The fundamental problems have not been resolved; indeed, the gap between creditor and debtor countries continues to widen. The crisis has entered what may be a less volatile but more lethal phase.

At the onset of the crisis, the eurozone’s break-up was inconceivable: assets and liabilities denominated in the common currency were so intermingled that it would have caused an uncontrollable meltdown. But, as the crisis has progressed, the eurozone has been reoriented along national lines.

The LTRO enabled Spanish and Italian banks to engage in very profitable and low-risk arbitrage in their own countries’ bonds. And the preferential treatment received by the ECB on its Greek bonds will discourage other investors from holding sovereign debt. If this continues for a few more years, a eurozone break-up would become possible without a meltdown – but would leave creditor countries’ central banks holding big claims that would be hard to enforce against debtor countries’ central banks.

The Bundesbank has seen the danger. It is now campaigning against the indefinite expansion of the money supply, and it has started taking measures to limit the losses it would sustain in a break-up. This is creating a self-fulfilling prophecy: once the Bundesbank starts guarding against a break-up, everybody will have to do the same. Markets are beginning to reflect this.

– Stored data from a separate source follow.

(* ===== verification/PageProps.v ===== *)
(** * Properties of the pages

    The claims about the HTML pages, what a browser can do from them, and the
    types of the JSON replies. *)

From S2P Require Import Prelude Calendar World Crates Core Store Sqlite Stats Repository.
From S2P Require Import RepositoryInv Sync Config Server ServerThms Html ApiTypes Daemon Service.
From S2P Require Import Reference.
From S2P Require Import Scenario.

Section page_properties.
Context `{!AskamaCrate, !AskamaLaws}.

(** C30: what is stored cannot change the markup of a page: deck names, hashes and
    tokens of any content, in pages with the same lines and buttons, leave the
    same sequence of tag and quote characters. *)
Theorem page_markup_fixed :
  (∀ l1 l2, Forall2 same_item l1 l2 → markup (index_html l1) = markup (index_html l2)) ∧
  (∀ v1 v2 csrf1 csrf2, same_view v1 v2 → markup (detail_html v1 csrf1) = markup (detail_html v2 csrf2)).
Proof.
  unfold index_html, detail_html.
  split; intros; rewrite !markup_render; [by apply index_markup|by apply detail_markup].
Qed.

Context {S : Type} `{!Env, !Chrono, !UuidCrate, !SerdeJson, !Zstd, !HttpCrates, !TarCrate, !AxumCrate,
  !MetadataStore S}.
Context (root : Path) (state : AppState).
Implicit Types w : World S.

(** The rollback button of the detail page against the CSRF check.  It passes
    when the token has none of the characters that HTML escapes; with one of them
    the page sends another string, and every click is refused. *)
Theorem rollback_button v token hs w :
  csrf_token state = Some token → header_to_str (html_escape token) = Some (html_escape token) →
  has_char "/" (view_id v) = false → view_id v ≠ "" → has_special (view_id v) = false →
  let rq := rollback_click v token hs in
  csrf_accepted state (rq_headers rq) = negb (has_special token) ∧
  (has_special token = true →
    ∃ code, handle root state rq w = (Ok (inl code), w) ∧ code ∈ [400; 401; 403]%Z).
Proof.
  intros Ht Hh Hslash Hne Hid rq.
  assert (csrf_accepted state (rq_headers rq) = negb (has_special token)) as Hc.
  { unfold csrf_accepted. rewrite Ht. change (get_header "x-csrf-token" (rq_headers rq)) with (Some (html_escape token)).
    cbn [mbind option_bind]. rewrite Hh. cbn [default]. destruct (has_special token) eqn:Hs; simpl.
    - by apply bool_decide_eq_false, escape_special.
    - by apply bool_decide_eq_true, escape_plain. }
  split; [done|]. intros Hs. rewrite Hs in Hc. unfold handle. cbv zeta.
  assert (route_of (rq_path rq) = Some (RollbackRoute (view_id v))) as ->.
  { cbn [rq rollback_click rq_path]. rewrite escape_plain by done.
    by apply rollback_route. }
  cbn [rq rollback_click rq_method on_post]. unfold with_id, ok_or.
  destruct (percent_decode (view_id v)) as [i|]; [|exists 400%Z; split; [done|set_solver]].
  unfold rollback_backup. fold rq. rewrite Hc.
  destruct (require_api_auth state (rq_headers rq)); [exists 403%Z|exists 401%Z]; (split; [done|set_solver]).
Qed.

(** C40: when an API token is configured, neither the download link nor the
    rollback button of the pages works: a browser does not send the token, and the
    pages do not either. *)
Theorem page_actions_unauthorized v token csrf hs w :
  api_token state = Some token → get_header "authorization" hs = None →
  has_char "/" (view_id v) = false → view_id v ≠ "" → has_special (view_id v) = false →
  (∃ code, handle root state (download_click v hs) w = (Ok (inl code), w) ∧ (400 ≤ code < 500)%Z) ∧
  (∃ code, handle root state (rollback_click v csrf hs) w = (Ok (inl code), w) ∧ (400 ≤ code < 500)%Z).
Proof.
  intros Ht Hauth Hslash Hne Hid.
  assert (∀ h, get_header "authorization" h = None → require_api_auth state h = false) as Hno.
  { intros h Hh. unfold require_api_auth. by rewrite Ht, Hh. }
  split; apply handle_unauthorized.
  - by apply Hno.
  - cbn [download_click rq_path]. intros r Hr.
    rewrite (download_route (view_id v) Hslash Hne) in Hr. injection Hr as <-. by intros ?.
  - apply Hno. cbn [rollback_click rq_headers]. unfold get_header in *. cbn [list_find].
    rewrite decide_False by done. destruct (list_find _ hs) as [[]|]; [discriminate Hauth|done].
  - cbn [rollback_click rq_path]. rewrite escape_plain by done. intros r Hr.
    rewrite (rollback_route (view_id v) Hslash Hne) in Hr. injection Hr as <-. by intros ?.
Qed.

(** C29: every JSON reply of the server, in any state and whatever fails, has the
    type of its route: lists of items, an entry, the outcome of a rollback or the
    health, each with exactly its fields, and no other route answers JSON. *)
Theorem api_replies_typed rq w j w' :
  handle root state rq w = (Ok (inr (JsonReply j)), w') →
  ∃ r ty, route_of (rq_path rq) = Some r ∧ reply_type r = Some ty ∧ typed ty j = true.
Proof.
  destruct (route_of (rq_path rq)) as [r|] eqn:Hr.
  - intros Hrun. destruct (handle_replies root state rq r Hr w j w' Hrun) as (ty & Hty & Hj). by exists r, ty.
  - unfold handle. rewrite Hr. discriminate.
Qed.
End page_properties.

(** ** Witnesses *)

#[local] Existing Instance ref_env.

Definition ref_view (name : string) : BackupDetailView := {|
  view_id := "7"; view_created_at := "2024-03-09 14:00:00 UTC"; view_status := "created";
  view_content_hash := "ab"; view_size_display := "3 B";
  view_deck_stats := [{| deck_id := 1; deck_name := name; card_count := 2 |}];
|}.
Lemma page_markup_fixed_witness :
  markup (detail_html (ref_view "<script>") "csrf") = markup (detail_html (ref_view "Default") "csrf").
Proof. exact (proj2 page_markup_fixed (ref_view "<script>") (ref_view "Default") "csrf" "csrf"
  (conj (conj (λ e, e) (λ e, e)) eq_refl)). Defined.

Definition amp_state : AppState :=
  {| csrf_token := Some "a&b"; api_token := None; app_sync_config := None |}.
Lemma rollback_button_witness :
  csrf_accepted amp_state (rq_headers (rollback_click (ref_view "Default") "a&b" [])) = false ∧
  ∃ code, handle ref_root amp_state (rollback_click (ref_view "Default") "a&b" []) w_opened =
    (Ok (inl code), w_opened) ∧ code ∈ [400; 401; 403]%Z.
Proof.
  destruct (rollback_button ref_root amp_state (ref_view "Default") "a&b" [] w_opened eq_refl)
    as [Hc Hr]; [vm_compute; reflexivity|reflexivity|discriminate|reflexivity|].
  split; [rewrite Hc; reflexivity|exact (Hr eq_refl)].
Defined.

Lemma page_actions_unauthorized_witness :
  ∃ code, handle ref_root ref_state (download_click (ref_view "Default") []) w_opened =
    (Ok (inl code), w_opened) ∧ (400 ≤ code < 500)%Z.
Proof.
  destruct (page_actions_unauthorized ref_root ref_state (ref_view "Default") "token" "csrf" [] w_opened
    eq_refl eq_refl eq_refl) as [Hd _]; [discriminate|reflexivity|exact Hd].
Defined.

Definition list_rq : Request :=
  {| rq_method := GET; rq_path := "/api/v1/backups"; rq_headers := ref_headers |}.
Definition is_json (r : Res (Z + Reply)) : bool := match r with Ok (inr (JsonReply _)) => true | _ => false end.
Lemma list_answered : is_json (result (handle ref_root ref_state list_rq) w_backup) = true.
Proof. vm_compute. reflexivity. Qed.
Lemma api_replies_typed_witness :
  ∃ j ty, result (handle ref_root ref_state list_rq) w_backup = Ok (inr (JsonReply j)) ∧ typed ty j = true.
Proof.
  pose proof list_answered as Hj. pose proof (run_after (handle ref_root ref_state list_rq) w_backup) as Hrun.
  destruct (result (handle ref_root ref_state list_rq) w_backup) as [[code|[j| | |]]|e|msg]; try discriminate Hj.
  destruct (api_replies_typed ref_root ref_state list_rq w_backup j _ Hrun) as (r & ty & _ & _ & Hty).
  exists j, ty. split; [reflexivity|exact Hty].
Defined.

The Bundesbank is also tightening credit at home. This would be the right policy if Germany was a freestanding country, but the eurozone’s heavily indebted members badly need stronger demand from Germany to avoid recession. Without it, the eurozone’s fiscal compact, agreed last December, cannot possibly work. The heavily indebted countries will either fail to implement the necessary measures or, if they do, they will fail to meet their targets because of collapsing demand. Either way, debt ratios will rise, and the competitiveness gap with Germany will widen.

Whether or not the euro endures, Europe is facing a long period of economic stagnation or worse. Other countries have gone through similar experiences. Latin American countries suffered a lost decade after 1982, and Japan has been stagnating for a quarter of a century; both have survived. But the European Union is not a country and it is unlikely to survive. The deflationary debt trap threatens to destroy a still-incomplete political union.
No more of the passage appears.